Lessons learned, successful solutions
Lessons Learned
After your organization implements a project, does the project owner engage the team in a project debrief? If not, then your organization can be losing out on valuable lessons. Learning from project debriefs results in improvements in future projects.
A project debrief consists of answering two questions: (1) What worked well during this project (or what went right), and (2) What could have been improved (or what went wrong)?
Answers to the first question highlight best practices and proven solutions for reuse on subsequent projects or implemented into operations. Answers to the second question provide an opportunity to learn from mistakes. By sharing information about things that did not work well during the current project, the organization can reduce or eliminate these things on subsequent projects.
There are five topics that should be included in every project review. They include:
Adequacy - how "adequate" were the project's personnel, time, equipment and money?
Goals - were the project's goals met including financial goals and defined project process?
Project tracking - how well was the project tracked, especially in terms of milestones, communication plans, timeliness of key decisions and status reporting?
Team performance - how well did the team perform together (what were the behavioural styles), how well did the team progress through phases of team development and how was the team recognized for their efforts on the project?
Effectiveness of actions - how accurate was the deliverable? Was it timely? Was the deliverable based on assumptions or factual data? What tools were used to ensure that proposed actions will represent an improvement over baseline?
Ultimately, the goal of lessons learned is to sustain the project's gains. Sometimes iterations may be required to improve a process, but as long as the organization is continuously moving toward improvement, then the project's efforts will result in positive gains.
Successful Solutions
You may have heard that money isn't everything. While that may be true, organizations that are not making money soon go out of business. Whether your organization thrives or fails really depends on where it focuses its energy; and on how well it manages its money.

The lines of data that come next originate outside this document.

(* ===== verification/BrowserEngine.v ===== *)
(** * Browser control: the Chromium engine

    Models [crates/browser/src/cdp.rs], [cdp/actions.rs] and [cdp/launch.rs]: finding or fetching a
    Chromium, starting an isolated session with the network guard armed, reading pages under fresh
    generations, and the actions on handles.  The browser behind the protocol pipe, the file system and
    the network are an interface over the world that they change; every protocol command is one call of
    it.  Operations run one at a time, and the guard's events are handled between them. *)

From stdpp Require Import base gmap strings list pretty.
From Stdlib Require Import Ascii SpecFloat.
From S2P Require Import Prelude Text PhraseCache Browser.

(** ** Finding a Chromium *)

Definition CHROME_PATH_ENV : string := "PERSONAL_AGENT_CHROME".
Inductive ChromiumSource : Type := Configured | System | Managed.
Record ChromiumBinary : Type := mkChromiumBinary { cb_path : string; cb_source : ChromiumSource }.
Record PinnedBuild : Type := mkPinnedBuild {
  pb_snapshot_platform : string; pb_revision : N; pb_archive : string; pb_binary : string; pb_sha256 : string;
}.
Record PinFile : Type := mkPinFile { pf_base_url : string; pf_platforms : gmap string PinnedBuild }.

Definition SYSTEM_EXECUTABLES : list string :=
  ["google-chrome-stable"; "google-chrome"; "chromium"; "chromium-browser"; "microsoft-edge-stable"; "microsoft-edge"].
Definition WELL_KNOWN_PATHS : list string :=
  ["/usr/bin/google-chrome-stable"; "/usr/bin/chromium"; "/usr/bin/chromium-browser"; "/snap/bin/chromium"; "/usr/bin/microsoft-edge-stable"].
Definition current_target : string := "x86_64-unknown-linux-gnu".
Definition no_browser_remediation : string :=
  "install Google Chrome, Chromium, or Microsoft Edge, or point " +:+ CHROME_PATH_ENV +:+
  " at a Chromium-family executable, or enable the managed download for target " +:+ current_target.
Definition base_arguments (profile_dir : string) (headless sandbox : bool) : list string :=
  ["--user-data-dir=" +:+ profile_dir; "--remote-debugging-pipe"; "--no-first-run"; "--no-default-browser-check";
   "--disable-background-networking"; "--disable-component-update"; "--disable-client-side-phishing-detection"; "--disable-sync";
   "--metrics-recording-only"; "--no-service-autorun"; "--password-store=basic"; "--use-mock-keychain";
   "--disable-features=Translate,MediaRouter,OptimizationHints,AcceptCHFrame"]
  ++ (if headless then ["--headless=new"; "--disable-gpu"] else []) ++ (if sandbox then [] else ["--no-sandbox"]) ++ ["about:blank"].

Focusing on the right stuff means spending even more time on things that the organization is doing well. It also means spending sufficient time on improving things that may be hurting the business.
For example, if your customers love doing business with you, find out what it is that they love and keep doing more of that. But if your competition is more profitable, find out what your organization can do better to beat the competition - are your prices too low/too high, are your product or service offerings limiting the company's growth, is your organization adequately staffed, and so on?
One of the best ways to help your organization focus on implementing desired solutions is to conduct research through a comprehensive assessment of your current state before deciding on what new products or services to implement.
When implementing solutions, there are four phases to consider:
Design phase. This phase identifies goals for the project. It is also called the planning phase. Items covered in this phase include identifying pilot areas, how long pilots will run, and team members. Considerations for the design phase include developing contingency plans to minimize risk. This phase requires capturing information about things that work well and things needing improvement.
Pilot phase. This should be a small scale implementation that is easily reversible if it does not work as planned. Increased employee involvement is important and desired in this phase.
Implementation phase. This is the phase that sees a fully implemented solution. It is also an opportunity to debug and fine tune the process. Training for all staff is mandatory during this phase.
Sustain and improve phase. When your solution is implemented, identify key input, process and output metrics (i.e., how will you measure success?). Conduct weekly and monthly reviews to ensure your solution is sustainable. Improve where necessary. Also, keep employees involved.
Most newly-implemented solutions do not do well in the fourth phase (sustain) due to overconfidence of successful implementation. However, the fourth phase is critical to ensuring long-term success of the gains.
Other pitfalls of solutions include failure to pilot the chosen solution on a small scale before full scale implementation. "Big bang" is not always the best approach. Only a pilot study can help increase chances for success and minimize risk.